I am asked this question at least 5,000 times twice a week. And usually, the asker is hesitant and nervous….like there’s an elephant in the room. So when there’s an elephant in the room, it needs to be introduced to the crowd.
The answer is simple: Yes. But I want to share with you why.
I live in a place of self-help and spiritually. I read blogs, I read books, and I practice all of it. I’ve read the Secret, I’ve seen the Secret…and it is no secret to me. Positive thinking and having a strong spiritual foundation is essential to living. Not essential for those who are sick or going through something, but for everybody.
So because I live in a place of self-help and balanced spirituality…the cancer doesn’t really take me off my center. It’s an issue, yes, but I’m able to recognize that there are so many other things happening in the world that are worse than this. Remember when CJ was having a rough time with seizures as a young child? That’s an example of way worse. Hurricane Katrina? Way worse. Randy Pausch, the college professor who turned his pancreatic cancer experience into an inspirational story for the world? Way worse. Human rights crisis in the Congo? Way worse. And what about Mattie Stepanek, the little boy who was a world peacemaker by sharing his Heartsongs with us? Waaaaaay worse.
And while we’re on the topic. I do cry. And crying is not bad. It is therapeutic. So sometimes there’s a trigger that doesn’t appear to be related to the cancer, but it hits a nerve and I cry. And then I move on because I know I’m supposed to use this experience for good.

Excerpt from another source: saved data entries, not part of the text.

(** * Personal-finance ledger: the views layer and the recurrence and
      notification engine

    The persistent store is a set of tables keyed by an integer primary key;
    every view function of [app/views.py] is a function from the store to a
    response and a new store.  Amounts of money and balances are Python
    floats; user, row and category identifiers are integers. *)

From Stdlib Require Import ZArith Lia String.
From Stdlib Require Import Floats.SpecFloat.
From stdpp Require Import base option list gmap fin_maps strings sorting.

Local Open Scope Z_scope.

(** ** Numbers *)

(** A Python [float]: a number of the IEEE 754 binary64 format, with its
    signed zeros, its infinities and NaN.  Sums and differences are rounded
    to the nearest float, ties to even. *)
Definition float : Type := spec_float.

#[global] Instance float_eq_dec : EqDecision float.
Proof. solve_decision. Defined.

(** [x + y], [x - y], [x < y] and [x <= y] on floats. *)
Definition fadd : float → float → float := SFadd 53 1024.
Definition fsub : float → float → float := SFsub 53 1024.
Definition fltb : float → float → bool := SFltb.
Definition fleb : float → float → bool := SFleb.

(** [0.0], and [float(z)] for an integer [z]. *)
Definition fzero : float := S754_zero false.
Definition float_of_Z (z : Z) : float := binary_normalize 53 1024 z 0 false.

And I return to my world filled with self-help and spirituality. That’s how I manage 3 kids as a single mom, that’s I deal with registration season at work, that how I deal with conflict, and that’s how I deal with cancer. You know what? I wasn’t in this spiritual place when I went through the divorce, and I am sure that’s why it took me to that dark place. A place that I never want to go back to.

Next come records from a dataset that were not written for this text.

(** * Catalyst8-Signal: the signal generator (lib/signalGenerator.js)

    A shallow embedding of the candle source fallback generator, the
    technical indicators and the regime-aware scoring engine, with the
    properties of the specification proved (or refuted) on it.

    JavaScript numbers are IEEE-754 binary64 values.  The embedding is
    written once over an interface [Number] of the operations the source
    uses, and is instantiated twice:

    - [Float64]: Rocq's primitive binary64 floats, bit for bit what the
      JavaScript engine computes.  What is proved of the numbers the code
      computes is proved on this instance, from the specification of its
      operations: by evaluation on concrete inputs, by trying every
      outcome of the scoring rules, whose points are literals, and from
      the sign and the monotonicity of rounding;
    - [Exact]: the rationals [Q], the idealised reading of the same
      formulas without rounding, NaN or infinities; it appears only where
      a statement says so, next to the binary64 one. *)

From Stdlib Require Import ZArith QArith Qabs Qround Qpower Lia Lqa List Bool String
  Ascii.
From Stdlib Require Import Floats Uint63.
Import ListNotations.

Set Implicit Arguments.
Local Open Scope Z_scope.

(** ** Failures

    [TypeError] is a JavaScript exception (a property read on [undefined], a
    destructuring of a value that is not iterable).  [UndefinedRead] marks
    a place where JavaScript continues and the embedding stops: an array
    read outside the array whose result the source would use as a number.
    "No failure" thus also means "no read of an absent element". *)

Inductive failure : Type :=
| TypeError (what : string)
| UndefinedRead (what : string).

Inductive result (A : Type) : Type :=
| Ok (a : A)
| Fail (e : failure).

Arguments Ok {A} a.
Arguments Fail {A} e.

Definition bind {A B : Type} (r : result A) (k : A -> result B) : result B :=
  match r with
  | Ok a => k a
  | Fail e => Fail e
  end.

Notation "x <- r ;; k" := (bind r (fun x => k))
  (at level 61, r at next level, right associativity).
Notation "' p <- r ;; k" := (bind r (fun x => match x with p => k end))
  (at level 61, p pattern, r at next level, right associativity).

(** ** Arrays

    Array indices and lengths are integers; [get] is [a[i]] where the source
    uses the element as a number, [slice] is [Array.prototype.slice] with its
    treatment of negative and out-of-range bounds ([slice(-0)] is the whole
    array). *)

Definition len {A : Type} (l : list A) : Z := Z.of_nat (List.length l).

Definition at_index {A : Type} (l : list A) (i : Z) : option A :=
  if i <? 0 then None else nth_error l (Z.to_nat i).

Definition get {A : Type} (l : list A) (i : Z) : result A :=
  match at_index l i with
  | Some a => Ok a
  | None => Fail (UndefinedRead "array element")
  end.

Definition rel_index (n k : Z) : Z :=
  if k <? 0 then Z.max (n + k) 0 else Z.min k n.

Definition slice {A : Type} (l : list A) (start : Z) (stop : option Z) : list A :=
  let from := rel_index (len l) start in
  let to := match stop with
            | None => len l
            | Some e => rel_index (len l) e
            end in
  firstn (Z.to_nat (to - from)) (skipn (Z.to_nat from) l).

(** [for (let i = lo; i < hi; i++) s = body(i, s)] *)

Fixpoint iterate {S : Type} (body : Z -> S -> result S) (n : nat) (i : Z) (s : S)
  : result S :=
  match n with
  | O => Ok s
  | Datatypes.S n' => s' <- body i s ;; iterate body n' (i + 1) s'
  end.

Definition for_range {S : Type} (lo hi : Z) (body : Z -> S -> result S) (s : S)
  : result S :=
  iterate body (Z.to_nat (hi - lo)) lo s.

(** ** Object literals used as lookup tables

    [table[key]] on an object literal finds the literal's own properties and,
    for every other key, whatever [Object.prototype] holds under that name (a
    function or an object, truthy and not a number or an array). *)

Inductive lookup (A : Type) : Type :=
| Own (a : A)
| Inherited
| Missing.

Arguments Own {A} a.
Arguments Inherited {A}.
Arguments Missing {A}.

Definition object_prototype_keys : list string :=
  [ "constructor"; "__proto__"; "toString"; "toLocaleString"; "valueOf";
    "hasOwnProperty"; "isPrototypeOf"; "propertyIsEnumerable";
    "__defineGetter__"; "__defineSetter__"; "__lookupGetter__";
    "__lookupSetter__" ]%string.

Fixpoint assoc {A : Type} (key : string) (t : list (string * A)) : option A :=
  match t with
  | [] => None
  | (k, v) :: t' => if String.eqb key k then Some v else assoc key t'
  end.

Definition inherited (key : string) : bool :=
  existsb (String.eqb key) object_prototype_keys.

Definition property {A : Type} (t : list (string * A)) (key : string) : lookup A :=
  match assoc key t with
  | Some v => Own v
  | None => if inherited key then Inherited else Missing
  end.

(** ** Numbers *)

Class Number (T : Type) : Type := {
  of_Z : Z -> T;                 (* an integer literal or an array length *)
  add : T -> T -> T;
  sub : T -> T -> T;
  mul : T -> T -> T;
  div : T -> T -> T;
  neg : T -> T;                  (* unary minus *)
  Math_sqrt : T -> T;
  Math_abs : T -> T;
  Math_max : T -> T -> T;
  Math_min : T -> T -> T;
  ltb : T -> T -> bool;          (* a < b *)
  leb : T -> T -> bool;          (* a <= b *)
  eqb : T -> T -> bool;          (* a === b *)
  truthy : T -> bool;            (* neither 0 nor NaN *)
  toFixed : nat -> T -> T        (* +x.toFixed(d) *)
}.

Declare Scope js_scope.
Delimit Scope js_scope with js.
Infix "+" := add : js_scope.
Infix "-" := sub : js_scope.
Infix "*" := mul : js_scope.
Infix "/" := div : js_scope.
Notation "a <? b" := (ltb a b) : js_scope.
Notation "a <=? b" := (leb a b) : js_scope.
Notation "a >? b" := (ltb b a) : js_scope.
Notation "a >=? b" := (leb b a) : js_scope.
Notation "a === b" := (eqb a b) (at level 70, no associativity) : js_scope.

(** A decimal literal [n / 10^k] of the source, e.g. [0.012] is [dec 12 1000]:
    the quotient of two exactly representable integers, correctly rounded,
    is the binary64 value the literal denotes. *)

Definition dec {T : Type} `{Number T} (n d : Z) : T := div (of_Z n) (of_Z d).

(** *** Binary64 *)

Module Float64.

(** Exact for the integers the source writes or counts (below 2^53). *)
Definition of_Z (z : Z) : float :=
  if z <? 0 then PrimFloat.opp (PrimFloat.of_uint63 (Uint63.of_Z (- z)))
  else PrimFloat.of_uint63 (Uint63.of_Z z).

Definition truthy (x : float) : bool :=
  negb (PrimFloat.is_zero x || PrimFloat.is_nan x).

(** [Math.max]: NaN if either argument is, and [+0] above [-0]. *)
Definition max (a b : float) : float :=
  if PrimFloat.is_nan a || PrimFloat.is_nan b then PrimFloat.nan
  else if PrimFloat.ltb a b then b
  else if PrimFloat.ltb b a then a
  else if PrimFloat.get_sign a then b else a.

Definition min (a b : float) : float :=
  if PrimFloat.is_nan a || PrimFloat.is_nan b then PrimFloat.nan
  else if PrimFloat.ltb a b then a
  else if PrimFloat.ltb b a then b
  else if PrimFloat.get_sign a then a else b.

(** [x.toFixed(d)] takes the integer [n] closest to [|x| * 10^d] (the larger
    one at a tie) and prints [n / 10^d] with the sign of [x]; the unary plus
    reads the decimal back as the nearest binary64 value.  NaN, the
    infinities and magnitudes from [1e21] on print as themselves. *)
Definition nearest_times (d : nat) (m : positive) (e : Z) : Z :=
  let p := 10 ^ Z.of_nat d in
  if 0 <=? e then Zpos m * 2 ^ e * p
  else (2 * (Zpos m * p) + 2 ^ (- e)) / (2 * 2 ^ (- e)).

Definition toFixed (d : nat) (x : float) : float :=
  match Prim2SF x with
  | S754_finite s m e =>
      if PrimFloat.leb 1e21 (PrimFloat.abs x) then x
      else
        match nearest_times d m e with
        | Zpos n =>
            SF2Prim (SFdiv prec emax (S754_finite s n 0)
                       (S754_finite false (Z.to_pos (10 ^ Z.of_nat d)) 0))
        | _ => if s then PrimFloat.neg_zero else PrimFloat.zero
        end
  | S754_zero _ => PrimFloat.zero
  | _ => x
  end.

#[global] Instance number : Number float := {
  of_Z := of_Z;
  add := PrimFloat.add;
  sub := PrimFloat.sub;
  mul := PrimFloat.mul;
  div := PrimFloat.div;
  neg := PrimFloat.opp;
  Math_sqrt := PrimFloat.sqrt;
  Math_abs := PrimFloat.abs;
  Math_max := max;
  Math_min := min;
  ltb := PrimFloat.ltb;
  leb := PrimFloat.leb;
  eqb := PrimFloat.eqb;
  truthy := truthy;
  toFixed := toFixed
}.

End Float64.

(** *** Exact rationals *)

Module Exact.

(** Every result is kept in lowest terms, so that long recurrences stay
    computable; [Qred q == q]. *)
Definition add (a b : Q) : Q := Qred (a + b).
Definition sub (a b : Q) : Q := Qred (a - b).
Definition mul (a b : Q) : Q := Qred (a * b).
Definition div (a b : Q) : Q := Qred (a / b).

Definition ltb (a b : Q) : bool := negb (Qle_bool b a).

(** There is no rational square root: the exact instance rounds it down to
    twelve decimals. *)
Definition sqrt (q : Q) : Q :=
  let s := 10 ^ 12 in
  Qred (Z.sqrt (Qnum q * Zpos (Qden q) * (s * s)) # (Qden q * Z.to_pos s)).

Definition toFixed (d : nat) (x : Q) : Q :=
  let p := 10 ^ Z.of_nat d in
  let n := Qfloor (Qabs x * inject_Z p + (1 # 2)) in
  Qred (if Qle_bool 0 x then n # Z.to_pos p else (- n) # Z.to_pos p).

#[global] Instance number : Number Q := {
  of_Z := inject_Z;
  add := add;
  sub := sub;
  mul := mul;
  div := div;
  neg := Qopp;
  Math_sqrt := sqrt;
  Math_abs := Qabs;
  Math_max := fun a b => if Qle_bool a b then b else a;
  Math_min := fun a b => if Qle_bool a b then a else b;
  ltb := ltb;
  leb := Qle_bool;
  eqb := Qeq_bool;
  truthy := fun x => negb (Qeq_bool x 0);
  toFixed := toFixed
}.

End Exact.

(** ** Timestamps

    The timestamp of a candle is a number of milliseconds in every answer
    of a source.  [generateDemoData] counts it in steps of
    [msMap[timeframe] || 14400000], which is a number of milliseconds or,
    for a timeframe that names a property of [Object.prototype], that
    property: a function or an object.  A product with it is [NaN], and
    [ts += intervalMs] then appends the text of the property to the text of
    [ts], so that a timestamp is a number, [NaN] or a text: the text of a
    number ([NaN] for [None]) followed by the texts of the intervals added
    to it.  The numbers are integers below 2^53 in magnitude, on which the
    arithmetic of binary64 is exact. *)

Inductive Interval : Type :=
| Ms (ms : Z)
| Prototype (key : string).

Inductive Timestamp : Type :=
| Time (ms : Z)
| NaN_time
| Text (start : option Z) (parts : list Interval).

Coercion Time : Z >-> Timestamp.

(** [ts + intervalMs] *)
Definition advance (ts : Timestamp) (intervalMs : Interval) : Timestamp :=
  match ts, intervalMs with
  | Time t, Ms ms => Time (t + ms)
  | NaN_time, Ms _ => NaN_time
  | Time t, Prototype _ => Text (Some t) [intervalMs]
  | NaN_time, Prototype _ => Text None [intervalMs]
  | Text start parts, _ => Text start (parts ++ [intervalMs])
  end.

(** [now - limit * intervalMs] *)
Definition back_from (now limit : Z) (intervalMs : Interval) : Timestamp :=
  match intervalMs with
  | Ms ms => Time (now - limit * ms)
  | Prototype _ => NaN_time
  end.

(** ** Candles and indicator values *)

Record Candle (T : Type) : Type := {
  timestamp : Timestamp;
  open : T;
  high : T;
  low : T;
  close : T;
  volume : T
}.

Record Macd (T : Type) : Type := {
  line : option T;
  signal : option T;
  histogram : option T
}.

Record Bands (T : Type) : Type := {
  upper : option T;
  middle : option T;
  lower : option T
}.

Arguments Build_Macd {T} _ _ _.
Arguments Build_Bands {T} _ _ _.

(** ** Technical indicators

    [null] is [None].  A default parameter ([period = 14]) is passed by the
    caller. *)

Section Indicators.

Context {T : Type} `{Number T}.
Local Open Scope js_scope.

Notation "0" := (of_Z 0) : js_scope.
Notation "1" := (of_Z 1) : js_scope.
Notation "2" := (of_Z 2) : js_scope.
Notation "100" := (of_Z 100) : js_scope.

(** [xs.reduce((s, v) => s + v, 0)] *)
Definition sum (xs : list T) : T := fold_left (fun s v => s + v) xs 0.

(** null coerces to 0 in arithmetic *)
Definition num (o : option T) : T :=
  match o with
  | Some v => v
  | None => 0
  end.

Definition sma (prices : list T) (period : Z) : option T :=
  if (len prices <? period)%Z then None
  else Some (sum (slice prices (- period) None) / of_Z period).

Definition ema (prices : list T) (period : Z) : result (option T) :=
  if (len prices <? period)%Z then Ok None
  else
    let k := 2 / (of_Z period + 1) in
    let e := sum (slice prices 0%Z (Some period)) / of_Z period in
    e <- for_range period (len prices)
           (fun i e => p <- get prices i ;; Ok (p * k + e * (1 - k))) e ;;
    Ok (Some e).

Definition rsi (prices : list T) (period : Z) : result (option T) :=
  if (len prices <? period + 1)%Z then Ok None
  else
    '(avgGain, avgLoss) <-
      for_range (len prices - period) (len prices)
        (fun i '(avgGain, avgLoss) =>
           p <- get prices i ;;
           q <- get prices (i - 1)%Z ;;
           let d := p - q in
           Ok (if d >? 0 then (avgGain + d, avgLoss) else (avgGain, avgLoss - d)))
        (0, 0) ;;
    let avgGain := avgGain / of_Z period in
    let avgLoss := avgLoss / of_Z period in
    if avgLoss === 0 then Ok (Some 100)
    else Ok (Some (100 - 100 / (1 + avgGain / avgLoss))).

So I get up at 5:30 every day to pray, practice yoga, read, and meditate. I can feel a difference when I don’t. My favorite authors are Priscilla Shirer and Lysa Terkeurst. I read emails from Mastin Kipp, Renee Swope, Lynn Lynn Cowell, Karen Ehmann and Glynnis Whitwater. I subscribe to blogs entitled, “The Happiness Project” and “Daily OM:Nurturing Mind, Body, and Spirit.” And the bible studies….oh Beth Moore, how you inspire me!
This is who I am. This is who I am with cancer. And I probably think this is who you should be too. (Well, as long as we’re being honest).
And simply put, that’s why I’m really okay.